(DATA FOR ANALYSIS)

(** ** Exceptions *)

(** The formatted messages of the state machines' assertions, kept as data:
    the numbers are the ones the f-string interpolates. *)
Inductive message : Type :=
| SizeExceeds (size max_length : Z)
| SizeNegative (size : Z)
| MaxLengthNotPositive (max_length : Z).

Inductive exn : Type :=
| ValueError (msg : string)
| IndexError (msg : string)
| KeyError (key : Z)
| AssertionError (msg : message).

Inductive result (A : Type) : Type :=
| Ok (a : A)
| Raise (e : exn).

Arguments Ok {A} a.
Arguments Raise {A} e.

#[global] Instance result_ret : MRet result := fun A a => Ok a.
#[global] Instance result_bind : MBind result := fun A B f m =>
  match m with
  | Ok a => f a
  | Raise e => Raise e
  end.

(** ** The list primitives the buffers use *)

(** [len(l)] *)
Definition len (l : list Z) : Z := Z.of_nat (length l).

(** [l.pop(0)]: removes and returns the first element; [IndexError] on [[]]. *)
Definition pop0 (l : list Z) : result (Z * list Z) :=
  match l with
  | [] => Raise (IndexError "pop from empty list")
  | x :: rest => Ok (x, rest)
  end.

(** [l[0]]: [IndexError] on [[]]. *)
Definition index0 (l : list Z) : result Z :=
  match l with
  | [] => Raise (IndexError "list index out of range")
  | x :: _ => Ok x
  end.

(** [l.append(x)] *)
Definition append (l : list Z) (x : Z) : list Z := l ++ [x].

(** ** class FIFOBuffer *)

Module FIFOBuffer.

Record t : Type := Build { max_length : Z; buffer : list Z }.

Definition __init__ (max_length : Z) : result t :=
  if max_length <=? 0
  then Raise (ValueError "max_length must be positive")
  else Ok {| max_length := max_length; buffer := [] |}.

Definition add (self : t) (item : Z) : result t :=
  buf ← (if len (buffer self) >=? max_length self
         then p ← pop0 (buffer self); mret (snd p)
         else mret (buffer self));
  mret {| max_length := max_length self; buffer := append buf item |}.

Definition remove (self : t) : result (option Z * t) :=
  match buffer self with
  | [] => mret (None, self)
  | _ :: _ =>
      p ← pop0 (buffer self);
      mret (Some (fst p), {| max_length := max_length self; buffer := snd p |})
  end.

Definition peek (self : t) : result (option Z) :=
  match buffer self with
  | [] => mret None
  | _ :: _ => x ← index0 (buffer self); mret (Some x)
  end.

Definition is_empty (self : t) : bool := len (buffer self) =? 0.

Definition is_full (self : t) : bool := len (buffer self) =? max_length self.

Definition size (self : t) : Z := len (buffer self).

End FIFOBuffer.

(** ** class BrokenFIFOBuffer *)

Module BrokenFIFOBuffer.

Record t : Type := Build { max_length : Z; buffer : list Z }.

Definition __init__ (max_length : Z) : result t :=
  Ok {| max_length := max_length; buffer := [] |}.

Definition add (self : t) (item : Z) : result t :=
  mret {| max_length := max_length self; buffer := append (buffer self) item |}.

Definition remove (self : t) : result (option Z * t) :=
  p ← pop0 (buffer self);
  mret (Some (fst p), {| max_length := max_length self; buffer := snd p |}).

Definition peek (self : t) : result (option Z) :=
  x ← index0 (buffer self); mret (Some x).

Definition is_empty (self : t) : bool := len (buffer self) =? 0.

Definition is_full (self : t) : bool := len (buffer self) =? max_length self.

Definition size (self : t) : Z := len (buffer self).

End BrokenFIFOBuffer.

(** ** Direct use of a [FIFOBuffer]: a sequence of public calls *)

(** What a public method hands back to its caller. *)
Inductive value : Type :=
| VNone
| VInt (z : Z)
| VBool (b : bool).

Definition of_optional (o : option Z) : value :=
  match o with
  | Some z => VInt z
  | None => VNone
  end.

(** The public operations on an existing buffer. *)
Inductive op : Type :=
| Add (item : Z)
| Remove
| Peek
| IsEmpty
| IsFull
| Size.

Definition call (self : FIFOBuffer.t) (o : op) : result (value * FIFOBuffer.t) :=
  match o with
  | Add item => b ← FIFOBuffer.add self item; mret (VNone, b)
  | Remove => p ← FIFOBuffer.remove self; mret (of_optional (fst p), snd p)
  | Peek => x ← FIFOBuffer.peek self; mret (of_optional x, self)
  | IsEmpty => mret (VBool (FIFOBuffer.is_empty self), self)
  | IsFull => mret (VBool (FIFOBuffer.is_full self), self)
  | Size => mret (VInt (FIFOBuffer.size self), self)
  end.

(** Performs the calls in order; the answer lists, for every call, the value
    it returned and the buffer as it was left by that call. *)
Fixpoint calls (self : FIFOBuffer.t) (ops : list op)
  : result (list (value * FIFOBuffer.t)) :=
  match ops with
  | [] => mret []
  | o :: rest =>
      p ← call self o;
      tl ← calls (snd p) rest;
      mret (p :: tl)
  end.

(End DATA FOR ANALYSIS)
(DATA FOR ANALYSIS)

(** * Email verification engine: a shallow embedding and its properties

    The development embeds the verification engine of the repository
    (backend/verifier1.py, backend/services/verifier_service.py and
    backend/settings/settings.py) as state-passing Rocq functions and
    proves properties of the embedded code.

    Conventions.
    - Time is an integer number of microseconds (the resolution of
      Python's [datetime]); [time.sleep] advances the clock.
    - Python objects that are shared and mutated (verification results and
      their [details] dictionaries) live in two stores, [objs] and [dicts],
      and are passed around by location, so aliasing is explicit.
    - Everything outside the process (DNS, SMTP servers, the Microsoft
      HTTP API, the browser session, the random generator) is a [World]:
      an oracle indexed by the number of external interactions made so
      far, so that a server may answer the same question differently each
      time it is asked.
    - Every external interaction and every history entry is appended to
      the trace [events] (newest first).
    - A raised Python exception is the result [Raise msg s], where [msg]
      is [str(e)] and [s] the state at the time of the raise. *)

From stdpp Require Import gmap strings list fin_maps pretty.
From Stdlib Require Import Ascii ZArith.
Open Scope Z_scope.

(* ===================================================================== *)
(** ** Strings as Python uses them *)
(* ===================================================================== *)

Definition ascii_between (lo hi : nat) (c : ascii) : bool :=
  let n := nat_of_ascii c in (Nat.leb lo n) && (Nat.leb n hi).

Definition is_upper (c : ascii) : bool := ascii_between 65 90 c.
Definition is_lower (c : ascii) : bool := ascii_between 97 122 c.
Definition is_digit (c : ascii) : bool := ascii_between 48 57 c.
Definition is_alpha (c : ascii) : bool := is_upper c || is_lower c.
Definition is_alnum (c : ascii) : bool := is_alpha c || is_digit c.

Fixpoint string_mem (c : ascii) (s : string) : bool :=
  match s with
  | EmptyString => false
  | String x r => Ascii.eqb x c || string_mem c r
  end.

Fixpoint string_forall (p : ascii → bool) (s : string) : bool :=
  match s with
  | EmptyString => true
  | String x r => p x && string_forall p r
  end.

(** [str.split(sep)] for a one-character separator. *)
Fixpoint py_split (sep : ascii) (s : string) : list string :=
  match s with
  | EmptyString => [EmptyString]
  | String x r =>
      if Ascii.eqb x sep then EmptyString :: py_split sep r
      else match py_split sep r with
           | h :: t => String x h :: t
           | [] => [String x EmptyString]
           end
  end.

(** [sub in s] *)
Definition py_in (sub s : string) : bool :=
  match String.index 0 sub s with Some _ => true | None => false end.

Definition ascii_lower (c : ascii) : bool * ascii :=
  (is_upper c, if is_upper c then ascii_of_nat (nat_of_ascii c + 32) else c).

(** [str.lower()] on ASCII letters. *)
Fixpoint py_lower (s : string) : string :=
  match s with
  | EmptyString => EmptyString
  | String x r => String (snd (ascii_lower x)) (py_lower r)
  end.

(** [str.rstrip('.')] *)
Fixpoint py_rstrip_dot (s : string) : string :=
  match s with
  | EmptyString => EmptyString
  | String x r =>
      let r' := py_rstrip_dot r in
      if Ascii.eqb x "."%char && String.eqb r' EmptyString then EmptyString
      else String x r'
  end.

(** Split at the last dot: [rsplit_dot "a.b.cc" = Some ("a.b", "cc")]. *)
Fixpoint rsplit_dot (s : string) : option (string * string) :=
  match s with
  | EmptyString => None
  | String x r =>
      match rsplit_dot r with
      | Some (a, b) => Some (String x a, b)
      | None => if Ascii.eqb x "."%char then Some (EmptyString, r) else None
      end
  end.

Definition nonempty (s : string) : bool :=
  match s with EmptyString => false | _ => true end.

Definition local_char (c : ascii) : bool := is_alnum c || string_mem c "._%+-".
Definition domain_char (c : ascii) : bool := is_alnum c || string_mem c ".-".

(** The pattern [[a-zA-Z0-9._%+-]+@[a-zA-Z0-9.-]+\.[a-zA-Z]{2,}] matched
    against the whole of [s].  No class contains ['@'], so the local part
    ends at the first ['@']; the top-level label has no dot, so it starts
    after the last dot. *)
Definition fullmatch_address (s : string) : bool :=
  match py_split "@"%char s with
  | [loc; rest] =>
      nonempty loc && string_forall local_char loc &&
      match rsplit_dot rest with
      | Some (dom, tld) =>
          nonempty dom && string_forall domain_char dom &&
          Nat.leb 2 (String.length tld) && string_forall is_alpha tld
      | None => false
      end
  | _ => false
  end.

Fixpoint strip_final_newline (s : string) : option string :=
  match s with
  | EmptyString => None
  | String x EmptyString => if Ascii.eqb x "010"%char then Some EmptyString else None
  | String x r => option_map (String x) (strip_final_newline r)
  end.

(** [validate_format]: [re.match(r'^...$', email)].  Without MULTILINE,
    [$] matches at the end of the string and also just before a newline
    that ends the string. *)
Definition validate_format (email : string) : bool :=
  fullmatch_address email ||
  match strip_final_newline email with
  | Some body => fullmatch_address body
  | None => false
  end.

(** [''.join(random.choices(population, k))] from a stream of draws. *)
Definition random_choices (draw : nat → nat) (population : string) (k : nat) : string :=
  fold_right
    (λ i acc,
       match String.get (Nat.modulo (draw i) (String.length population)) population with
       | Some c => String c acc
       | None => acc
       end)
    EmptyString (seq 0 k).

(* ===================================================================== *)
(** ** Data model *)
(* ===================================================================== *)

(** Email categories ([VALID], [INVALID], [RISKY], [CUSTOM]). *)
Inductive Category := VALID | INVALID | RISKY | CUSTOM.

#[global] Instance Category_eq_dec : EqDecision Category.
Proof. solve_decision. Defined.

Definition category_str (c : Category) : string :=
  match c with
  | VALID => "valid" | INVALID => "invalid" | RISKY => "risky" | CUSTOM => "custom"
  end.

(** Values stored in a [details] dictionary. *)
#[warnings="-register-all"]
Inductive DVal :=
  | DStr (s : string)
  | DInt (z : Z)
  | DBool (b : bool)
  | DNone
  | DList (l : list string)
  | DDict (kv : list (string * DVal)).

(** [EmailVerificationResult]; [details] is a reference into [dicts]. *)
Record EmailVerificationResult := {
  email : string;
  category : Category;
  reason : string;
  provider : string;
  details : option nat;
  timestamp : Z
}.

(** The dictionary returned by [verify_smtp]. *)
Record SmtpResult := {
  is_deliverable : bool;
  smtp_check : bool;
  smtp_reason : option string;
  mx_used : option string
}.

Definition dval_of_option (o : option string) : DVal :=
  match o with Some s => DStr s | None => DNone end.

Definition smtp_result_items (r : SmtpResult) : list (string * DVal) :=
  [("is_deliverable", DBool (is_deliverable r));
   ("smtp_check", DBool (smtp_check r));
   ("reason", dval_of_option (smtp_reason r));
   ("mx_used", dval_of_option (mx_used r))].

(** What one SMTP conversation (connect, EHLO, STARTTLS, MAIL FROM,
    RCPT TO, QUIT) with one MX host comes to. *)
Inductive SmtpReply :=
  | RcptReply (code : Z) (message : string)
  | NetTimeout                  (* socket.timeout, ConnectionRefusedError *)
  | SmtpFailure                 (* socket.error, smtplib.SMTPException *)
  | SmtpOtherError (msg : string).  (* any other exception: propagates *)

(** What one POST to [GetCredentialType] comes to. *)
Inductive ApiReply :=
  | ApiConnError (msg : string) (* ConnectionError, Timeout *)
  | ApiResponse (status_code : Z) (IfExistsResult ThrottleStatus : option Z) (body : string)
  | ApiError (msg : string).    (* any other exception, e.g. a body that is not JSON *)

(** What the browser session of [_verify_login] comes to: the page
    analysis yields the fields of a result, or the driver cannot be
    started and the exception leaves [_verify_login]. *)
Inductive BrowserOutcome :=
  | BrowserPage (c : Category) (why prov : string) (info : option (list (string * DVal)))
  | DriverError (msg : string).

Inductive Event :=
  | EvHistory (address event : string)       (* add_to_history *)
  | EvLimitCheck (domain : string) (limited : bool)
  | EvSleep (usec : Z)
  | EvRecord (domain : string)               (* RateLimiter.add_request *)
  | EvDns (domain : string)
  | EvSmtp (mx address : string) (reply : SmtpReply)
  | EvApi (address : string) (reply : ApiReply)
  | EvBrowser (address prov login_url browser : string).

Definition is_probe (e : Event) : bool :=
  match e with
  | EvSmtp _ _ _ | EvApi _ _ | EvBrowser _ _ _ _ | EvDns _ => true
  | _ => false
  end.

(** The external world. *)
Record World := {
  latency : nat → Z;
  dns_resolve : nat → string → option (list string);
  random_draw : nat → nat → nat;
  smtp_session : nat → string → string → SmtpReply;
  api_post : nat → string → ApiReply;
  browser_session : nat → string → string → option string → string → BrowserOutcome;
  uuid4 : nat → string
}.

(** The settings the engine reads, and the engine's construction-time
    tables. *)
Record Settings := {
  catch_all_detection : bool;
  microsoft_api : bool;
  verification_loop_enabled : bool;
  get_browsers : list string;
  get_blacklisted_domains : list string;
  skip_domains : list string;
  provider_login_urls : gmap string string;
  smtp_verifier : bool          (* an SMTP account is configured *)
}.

(End DATA FOR ANALYSIS)

TASK TO COMPLETE —
Output the lines above exactly, but only those between the line holding "(String x a, b)" and the line holding "match strip_final_newline email with", inclusive.

RESPONSE FOR THIS EXERCISE —
      | Some (a, b) => Some (String x a, b)
      | None => if Ascii.eqb x "."%char then Some (EmptyString, r) else None
      end
  end.

Definition nonempty (s : string) : bool :=
  match s with EmptyString => false | _ => true end.

Definition local_char (c : ascii) : bool := is_alnum c || string_mem c "._%+-".
Definition domain_char (c : ascii) : bool := is_alnum c || string_mem c ".-".

(** The pattern [[a-zA-Z0-9._%+-]+@[a-zA-Z0-9.-]+\.[a-zA-Z]{2,}] matched
    against the whole of [s].  No class contains ['@'], so the local part
    ends at the first ['@']; the top-level label has no dot, so it starts
    after the last dot. *)
Definition fullmatch_address (s : string) : bool :=
  match py_split "@"%char s with
  | [loc; rest] =>
      nonempty loc && string_forall local_char loc &&
      match rsplit_dot rest with
      | Some (dom, tld) =>
          nonempty dom && string_forall domain_char dom &&
          Nat.leb 2 (String.length tld) && string_forall is_alpha tld
      | None => false
      end
  | _ => false
  end.

Fixpoint strip_final_newline (s : string) : option string :=
  match s with
  | EmptyString => None
  | String x EmptyString => if Ascii.eqb x "010"%char then Some EmptyString else None
  | String x r => option_map (String x) (strip_final_newline r)
  end.

(** [validate_format]: [re.match(r'^...$', email)].  Without MULTILINE,
    [$] matches at the end of the string and also just before a newline
    that ends the string. *)
Definition validate_format (email : string) : bool :=
  fullmatch_address email ||
  match strip_final_newline email with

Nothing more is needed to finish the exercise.